***** Entries shown *****
Lemma read_data_short_line_witness :
  read_data_lines ([("conc 10.0" ++ newline)%string] ++ newline :: ["sa 50.0"])
  = Raise IndexError.
Proof.
  apply (read_data_short_line [("conc 10.0" ++ newline)%string] ["sa 50.0"] newline
           (mkLocals [] 10 (Some []) (Some []))).
  - reflexivity.
  - cbn. lia.
Defined.

(** X4.  When [read_data] returns on a file that is not empty, the first
    line of the file is a [conc] line. *)
Theorem read_data_starts_with_conc (line : string) (rest : list string)
    (rxns : list Reaction) :
  read_data_lines (line :: rest) = Ok rxns ->
  exists c, keyword_line "conc" line c.
Proof.
  unfold read_data_lines. cbn. intros H.
  destruct (read_line read_init line) as [l1|e] eqn:E; [|discriminate].
  destruct (read_line_cases _ _ _ E)
    as [(c & K & _)|[(v & ta & ca & _ & Et & _)|(tc & ta & ca & _ & Et & _)]].
  - now exists c.
  - discriminate.
  - discriminate.
Qed.

Lemma read_data_starts_with_conc_witness :
  exists c, keyword_line "conc" "conc 10.0" c.
Proof.
  apply (read_data_starts_with_conc "conc 10.0" ["0.0 100.0"; "sa 50.0"]
           [Reaction_init [0]%float [100]%float 50 10]).
  reflexivity.
Defined.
*****
### Problem requirements
Repeat the entries above exactly, from the first line through the line containing "Theorem read_data_starts_with_conc (line".

### Task solution
Lemma read_data_short_line_witness :
  read_data_lines ([("conc 10.0" ++ newline)%string] ++ newline :: ["sa 50.0"])
  = Raise IndexError.
Proof.
  apply (read_data_short_line [("conc 10.0" ++ newline)%string] ["sa 50.0"] newline
           (mkLocals [] 10 (Some []) (Some []))).
  - reflexivity.
  - cbn. lia.
Defined.

(** X4.  When [read_data] returns on a file that is not empty, the first
    line of the file is a [conc] line. *)
Theorem read_data_starts_with_conc (line : string) (rest : list string)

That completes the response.